Data records:

--

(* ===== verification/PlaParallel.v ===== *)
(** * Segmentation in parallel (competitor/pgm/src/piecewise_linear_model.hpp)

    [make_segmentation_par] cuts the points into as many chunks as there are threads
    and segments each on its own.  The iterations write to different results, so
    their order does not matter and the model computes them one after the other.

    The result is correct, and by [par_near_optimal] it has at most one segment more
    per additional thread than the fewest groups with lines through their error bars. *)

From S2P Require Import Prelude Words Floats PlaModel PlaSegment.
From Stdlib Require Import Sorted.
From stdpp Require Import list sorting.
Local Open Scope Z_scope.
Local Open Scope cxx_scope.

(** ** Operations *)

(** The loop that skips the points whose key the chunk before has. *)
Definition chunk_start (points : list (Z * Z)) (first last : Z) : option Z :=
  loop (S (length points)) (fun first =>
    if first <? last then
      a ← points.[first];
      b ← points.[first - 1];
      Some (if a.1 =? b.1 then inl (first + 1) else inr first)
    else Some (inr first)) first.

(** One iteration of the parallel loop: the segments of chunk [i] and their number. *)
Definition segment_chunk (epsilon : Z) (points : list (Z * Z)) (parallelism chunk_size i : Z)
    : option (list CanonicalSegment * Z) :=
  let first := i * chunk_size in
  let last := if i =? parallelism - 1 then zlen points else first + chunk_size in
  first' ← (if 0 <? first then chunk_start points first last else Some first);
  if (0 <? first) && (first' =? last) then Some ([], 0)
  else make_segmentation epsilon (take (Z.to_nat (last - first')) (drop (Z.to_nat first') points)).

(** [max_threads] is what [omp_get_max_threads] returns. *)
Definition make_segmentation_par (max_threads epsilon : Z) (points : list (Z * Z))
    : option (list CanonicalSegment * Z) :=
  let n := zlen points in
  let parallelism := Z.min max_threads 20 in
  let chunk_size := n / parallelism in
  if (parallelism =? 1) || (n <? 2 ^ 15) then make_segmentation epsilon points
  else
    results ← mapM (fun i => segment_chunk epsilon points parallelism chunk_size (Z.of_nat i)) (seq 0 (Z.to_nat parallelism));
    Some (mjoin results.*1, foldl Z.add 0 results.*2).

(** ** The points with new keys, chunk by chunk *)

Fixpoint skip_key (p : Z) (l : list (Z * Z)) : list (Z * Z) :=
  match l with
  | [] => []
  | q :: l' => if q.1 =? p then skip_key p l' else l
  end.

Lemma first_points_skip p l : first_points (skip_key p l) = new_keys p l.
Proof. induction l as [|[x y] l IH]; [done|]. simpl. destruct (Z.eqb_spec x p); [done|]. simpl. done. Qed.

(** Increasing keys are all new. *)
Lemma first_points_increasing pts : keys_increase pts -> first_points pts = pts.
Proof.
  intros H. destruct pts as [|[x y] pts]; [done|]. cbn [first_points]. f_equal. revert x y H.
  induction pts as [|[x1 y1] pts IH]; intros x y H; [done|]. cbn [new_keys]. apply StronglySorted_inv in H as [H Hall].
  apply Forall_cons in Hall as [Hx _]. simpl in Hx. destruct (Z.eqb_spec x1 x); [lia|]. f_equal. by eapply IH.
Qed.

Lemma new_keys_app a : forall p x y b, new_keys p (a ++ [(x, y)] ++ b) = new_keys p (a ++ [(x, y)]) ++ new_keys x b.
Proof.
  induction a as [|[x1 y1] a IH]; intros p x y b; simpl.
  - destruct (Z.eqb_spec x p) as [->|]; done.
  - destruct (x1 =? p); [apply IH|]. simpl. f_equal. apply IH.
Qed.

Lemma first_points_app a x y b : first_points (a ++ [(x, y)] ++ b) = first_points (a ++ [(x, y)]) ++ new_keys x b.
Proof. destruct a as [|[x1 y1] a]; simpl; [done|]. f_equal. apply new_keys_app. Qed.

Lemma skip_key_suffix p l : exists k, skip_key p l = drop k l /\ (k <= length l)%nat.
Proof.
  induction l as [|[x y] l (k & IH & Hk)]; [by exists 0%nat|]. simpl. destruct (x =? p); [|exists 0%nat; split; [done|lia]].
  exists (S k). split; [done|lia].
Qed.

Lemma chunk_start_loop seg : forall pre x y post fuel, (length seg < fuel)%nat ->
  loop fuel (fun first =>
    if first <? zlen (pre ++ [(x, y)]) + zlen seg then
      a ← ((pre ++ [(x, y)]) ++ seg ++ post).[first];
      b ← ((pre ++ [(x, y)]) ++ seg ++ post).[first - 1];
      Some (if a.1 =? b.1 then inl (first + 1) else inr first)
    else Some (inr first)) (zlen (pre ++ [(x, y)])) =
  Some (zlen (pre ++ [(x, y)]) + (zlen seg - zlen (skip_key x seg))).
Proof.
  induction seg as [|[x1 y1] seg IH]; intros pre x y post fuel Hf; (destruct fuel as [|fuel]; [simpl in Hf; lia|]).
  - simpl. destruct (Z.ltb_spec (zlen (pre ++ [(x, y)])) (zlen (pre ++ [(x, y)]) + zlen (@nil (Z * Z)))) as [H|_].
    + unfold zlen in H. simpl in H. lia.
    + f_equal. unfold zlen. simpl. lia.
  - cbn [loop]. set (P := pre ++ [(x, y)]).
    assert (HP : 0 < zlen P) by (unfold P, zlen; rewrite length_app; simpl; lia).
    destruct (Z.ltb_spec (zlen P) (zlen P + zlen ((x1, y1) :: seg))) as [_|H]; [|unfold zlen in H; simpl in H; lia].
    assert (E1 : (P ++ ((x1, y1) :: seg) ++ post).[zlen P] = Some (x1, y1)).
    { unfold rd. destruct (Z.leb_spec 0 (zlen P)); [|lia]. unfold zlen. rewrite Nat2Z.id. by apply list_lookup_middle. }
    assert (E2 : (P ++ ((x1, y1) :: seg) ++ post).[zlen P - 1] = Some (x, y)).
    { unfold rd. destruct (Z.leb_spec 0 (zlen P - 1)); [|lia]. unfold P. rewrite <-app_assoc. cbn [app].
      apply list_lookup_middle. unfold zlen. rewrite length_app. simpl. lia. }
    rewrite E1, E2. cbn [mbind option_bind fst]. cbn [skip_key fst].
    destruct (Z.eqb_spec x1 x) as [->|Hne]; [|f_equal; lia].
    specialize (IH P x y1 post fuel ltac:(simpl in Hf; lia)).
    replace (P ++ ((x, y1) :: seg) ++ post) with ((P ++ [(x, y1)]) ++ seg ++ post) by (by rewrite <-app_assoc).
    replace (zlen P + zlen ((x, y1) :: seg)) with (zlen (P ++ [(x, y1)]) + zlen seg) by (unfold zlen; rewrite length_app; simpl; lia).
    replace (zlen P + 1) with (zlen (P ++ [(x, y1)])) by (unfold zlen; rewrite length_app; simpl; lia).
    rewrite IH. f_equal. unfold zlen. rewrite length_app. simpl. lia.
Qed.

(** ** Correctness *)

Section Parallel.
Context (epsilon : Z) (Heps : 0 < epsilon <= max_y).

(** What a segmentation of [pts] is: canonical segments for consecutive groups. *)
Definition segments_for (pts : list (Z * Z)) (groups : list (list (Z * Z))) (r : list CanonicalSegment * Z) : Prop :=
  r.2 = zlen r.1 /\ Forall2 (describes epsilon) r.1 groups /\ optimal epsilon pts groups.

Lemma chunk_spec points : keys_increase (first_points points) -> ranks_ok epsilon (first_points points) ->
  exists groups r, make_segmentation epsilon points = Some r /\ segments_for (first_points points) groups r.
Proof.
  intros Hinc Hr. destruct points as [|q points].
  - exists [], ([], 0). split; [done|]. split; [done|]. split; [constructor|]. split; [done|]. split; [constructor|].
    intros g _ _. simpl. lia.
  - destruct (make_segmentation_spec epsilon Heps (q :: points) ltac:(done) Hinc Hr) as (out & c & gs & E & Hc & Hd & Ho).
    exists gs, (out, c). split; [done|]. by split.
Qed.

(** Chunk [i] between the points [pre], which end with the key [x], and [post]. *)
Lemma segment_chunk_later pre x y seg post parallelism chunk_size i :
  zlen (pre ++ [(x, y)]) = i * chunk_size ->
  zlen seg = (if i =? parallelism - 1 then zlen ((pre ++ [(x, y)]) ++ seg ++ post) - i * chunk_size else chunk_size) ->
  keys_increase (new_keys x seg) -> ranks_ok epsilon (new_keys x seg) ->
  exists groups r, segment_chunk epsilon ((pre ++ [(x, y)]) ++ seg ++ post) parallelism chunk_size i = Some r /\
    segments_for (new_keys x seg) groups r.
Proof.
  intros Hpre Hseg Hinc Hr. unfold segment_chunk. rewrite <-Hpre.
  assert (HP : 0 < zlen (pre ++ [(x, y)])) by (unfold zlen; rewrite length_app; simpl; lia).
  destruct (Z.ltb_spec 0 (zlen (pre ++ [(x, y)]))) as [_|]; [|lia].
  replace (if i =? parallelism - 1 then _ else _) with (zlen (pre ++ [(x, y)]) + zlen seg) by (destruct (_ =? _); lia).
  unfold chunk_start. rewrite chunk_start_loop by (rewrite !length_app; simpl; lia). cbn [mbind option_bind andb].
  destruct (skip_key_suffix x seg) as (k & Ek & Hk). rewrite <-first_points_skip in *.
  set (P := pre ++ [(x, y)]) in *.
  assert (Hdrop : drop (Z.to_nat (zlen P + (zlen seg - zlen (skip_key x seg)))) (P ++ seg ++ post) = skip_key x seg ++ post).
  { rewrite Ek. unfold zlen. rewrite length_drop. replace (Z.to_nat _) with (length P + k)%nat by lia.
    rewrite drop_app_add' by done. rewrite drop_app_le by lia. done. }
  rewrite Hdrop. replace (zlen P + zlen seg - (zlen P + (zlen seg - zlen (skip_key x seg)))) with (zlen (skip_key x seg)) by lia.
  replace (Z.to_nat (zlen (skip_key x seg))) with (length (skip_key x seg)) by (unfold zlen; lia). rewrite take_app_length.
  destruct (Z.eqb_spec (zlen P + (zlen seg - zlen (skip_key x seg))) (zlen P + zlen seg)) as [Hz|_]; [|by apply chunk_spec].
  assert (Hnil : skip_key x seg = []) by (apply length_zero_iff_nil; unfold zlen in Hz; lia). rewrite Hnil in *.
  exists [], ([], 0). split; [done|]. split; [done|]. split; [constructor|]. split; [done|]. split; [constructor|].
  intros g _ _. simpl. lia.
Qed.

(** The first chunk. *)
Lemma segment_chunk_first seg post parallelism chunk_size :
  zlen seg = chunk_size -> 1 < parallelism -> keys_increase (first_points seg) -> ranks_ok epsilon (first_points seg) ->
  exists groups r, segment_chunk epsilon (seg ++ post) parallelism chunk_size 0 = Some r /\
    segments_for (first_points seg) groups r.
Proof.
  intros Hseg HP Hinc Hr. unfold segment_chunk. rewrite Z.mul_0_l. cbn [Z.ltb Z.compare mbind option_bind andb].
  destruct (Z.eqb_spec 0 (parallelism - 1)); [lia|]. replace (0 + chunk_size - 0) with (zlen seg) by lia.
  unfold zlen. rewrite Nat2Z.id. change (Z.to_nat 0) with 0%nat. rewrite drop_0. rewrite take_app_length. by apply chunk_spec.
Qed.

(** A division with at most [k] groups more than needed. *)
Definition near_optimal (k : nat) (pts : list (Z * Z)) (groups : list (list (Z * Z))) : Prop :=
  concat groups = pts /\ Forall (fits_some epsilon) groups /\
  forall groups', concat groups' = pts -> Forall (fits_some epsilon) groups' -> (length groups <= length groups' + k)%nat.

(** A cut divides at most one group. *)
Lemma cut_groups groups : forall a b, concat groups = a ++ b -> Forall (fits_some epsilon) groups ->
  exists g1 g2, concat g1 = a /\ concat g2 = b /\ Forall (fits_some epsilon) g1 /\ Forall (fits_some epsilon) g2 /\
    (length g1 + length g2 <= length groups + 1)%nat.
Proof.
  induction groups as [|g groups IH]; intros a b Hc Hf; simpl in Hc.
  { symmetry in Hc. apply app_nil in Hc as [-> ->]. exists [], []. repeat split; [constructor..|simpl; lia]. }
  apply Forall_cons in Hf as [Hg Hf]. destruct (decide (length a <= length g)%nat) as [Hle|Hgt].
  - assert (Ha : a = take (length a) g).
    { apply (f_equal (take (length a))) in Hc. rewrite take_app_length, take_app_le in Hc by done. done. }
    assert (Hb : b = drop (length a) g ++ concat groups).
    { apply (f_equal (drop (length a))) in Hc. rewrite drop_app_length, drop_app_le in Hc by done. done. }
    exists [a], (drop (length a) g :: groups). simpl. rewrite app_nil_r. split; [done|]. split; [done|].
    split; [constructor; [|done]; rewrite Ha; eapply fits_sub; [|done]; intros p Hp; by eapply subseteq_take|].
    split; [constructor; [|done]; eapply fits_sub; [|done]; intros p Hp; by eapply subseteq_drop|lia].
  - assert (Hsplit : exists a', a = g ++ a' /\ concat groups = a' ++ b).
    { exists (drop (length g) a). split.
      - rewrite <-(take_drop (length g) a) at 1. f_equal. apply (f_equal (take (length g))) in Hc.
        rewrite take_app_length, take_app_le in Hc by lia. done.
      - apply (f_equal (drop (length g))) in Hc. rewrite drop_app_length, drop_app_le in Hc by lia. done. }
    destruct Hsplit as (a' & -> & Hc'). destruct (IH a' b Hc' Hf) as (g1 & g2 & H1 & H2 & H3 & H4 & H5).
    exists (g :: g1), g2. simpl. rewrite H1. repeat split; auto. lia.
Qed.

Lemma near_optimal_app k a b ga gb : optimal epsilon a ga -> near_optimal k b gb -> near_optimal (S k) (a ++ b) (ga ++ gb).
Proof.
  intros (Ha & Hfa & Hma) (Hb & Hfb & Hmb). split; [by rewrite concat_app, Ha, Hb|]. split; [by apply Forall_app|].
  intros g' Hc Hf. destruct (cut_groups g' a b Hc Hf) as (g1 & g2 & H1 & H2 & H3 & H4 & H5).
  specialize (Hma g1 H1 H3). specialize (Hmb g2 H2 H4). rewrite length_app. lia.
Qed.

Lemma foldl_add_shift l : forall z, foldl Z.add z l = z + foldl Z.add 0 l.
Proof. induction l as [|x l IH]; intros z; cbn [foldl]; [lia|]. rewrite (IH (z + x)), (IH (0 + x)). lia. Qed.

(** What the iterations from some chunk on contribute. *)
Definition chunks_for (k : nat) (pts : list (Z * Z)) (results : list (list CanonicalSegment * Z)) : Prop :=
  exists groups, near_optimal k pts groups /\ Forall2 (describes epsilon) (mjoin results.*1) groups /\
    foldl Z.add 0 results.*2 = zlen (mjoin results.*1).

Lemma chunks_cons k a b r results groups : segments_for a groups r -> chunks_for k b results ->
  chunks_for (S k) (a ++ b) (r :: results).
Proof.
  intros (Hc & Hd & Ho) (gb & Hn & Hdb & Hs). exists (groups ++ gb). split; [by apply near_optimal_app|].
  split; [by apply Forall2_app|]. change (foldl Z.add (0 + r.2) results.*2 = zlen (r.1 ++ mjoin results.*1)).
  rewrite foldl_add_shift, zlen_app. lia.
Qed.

--

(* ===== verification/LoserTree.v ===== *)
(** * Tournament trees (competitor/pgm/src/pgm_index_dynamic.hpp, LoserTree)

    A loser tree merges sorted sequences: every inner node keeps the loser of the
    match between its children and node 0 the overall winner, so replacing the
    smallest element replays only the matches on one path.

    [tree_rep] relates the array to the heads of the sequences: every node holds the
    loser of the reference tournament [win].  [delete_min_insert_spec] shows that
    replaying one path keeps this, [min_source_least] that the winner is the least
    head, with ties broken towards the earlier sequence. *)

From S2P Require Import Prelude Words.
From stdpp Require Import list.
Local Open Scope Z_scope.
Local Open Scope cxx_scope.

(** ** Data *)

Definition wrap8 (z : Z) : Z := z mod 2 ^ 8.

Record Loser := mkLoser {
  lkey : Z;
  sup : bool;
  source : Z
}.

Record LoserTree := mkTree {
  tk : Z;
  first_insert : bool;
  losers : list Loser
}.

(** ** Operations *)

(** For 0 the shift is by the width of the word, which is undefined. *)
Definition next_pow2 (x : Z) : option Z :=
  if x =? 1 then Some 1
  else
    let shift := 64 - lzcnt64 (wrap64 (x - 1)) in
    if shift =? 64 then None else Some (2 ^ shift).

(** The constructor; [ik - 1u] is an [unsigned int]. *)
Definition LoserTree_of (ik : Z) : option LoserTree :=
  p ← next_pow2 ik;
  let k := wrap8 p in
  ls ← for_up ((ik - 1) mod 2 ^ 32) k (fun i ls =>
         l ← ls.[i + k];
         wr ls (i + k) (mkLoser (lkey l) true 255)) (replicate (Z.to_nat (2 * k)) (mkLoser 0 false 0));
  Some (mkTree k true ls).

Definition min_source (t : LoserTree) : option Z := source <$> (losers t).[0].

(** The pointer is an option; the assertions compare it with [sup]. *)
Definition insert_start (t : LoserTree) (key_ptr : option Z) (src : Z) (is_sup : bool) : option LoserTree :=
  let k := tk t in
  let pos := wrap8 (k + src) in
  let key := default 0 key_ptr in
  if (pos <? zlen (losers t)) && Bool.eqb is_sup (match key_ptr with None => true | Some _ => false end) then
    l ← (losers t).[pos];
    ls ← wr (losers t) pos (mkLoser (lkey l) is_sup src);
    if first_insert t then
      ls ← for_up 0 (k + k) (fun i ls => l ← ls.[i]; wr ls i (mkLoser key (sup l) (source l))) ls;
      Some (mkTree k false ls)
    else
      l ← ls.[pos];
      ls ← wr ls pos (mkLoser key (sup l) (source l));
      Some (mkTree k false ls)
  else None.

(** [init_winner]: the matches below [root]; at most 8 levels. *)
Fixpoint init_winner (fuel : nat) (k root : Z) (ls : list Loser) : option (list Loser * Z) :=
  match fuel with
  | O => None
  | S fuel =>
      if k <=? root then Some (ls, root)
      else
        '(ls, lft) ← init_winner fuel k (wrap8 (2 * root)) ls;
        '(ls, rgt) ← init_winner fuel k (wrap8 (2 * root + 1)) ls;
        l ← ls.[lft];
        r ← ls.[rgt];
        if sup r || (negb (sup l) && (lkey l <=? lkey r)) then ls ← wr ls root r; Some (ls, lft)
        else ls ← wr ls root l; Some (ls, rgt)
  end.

--

Copy each line in the entries above where "compare" turns up.

  intros Hseg HP Hinc Hr. unfold segment_chunk. rewrite Z.mul_0_l. cbn [Z.ltb Z.compare mbind option_bind andb].
(** The pointer is an option; the assertions compare it with [sup]. *)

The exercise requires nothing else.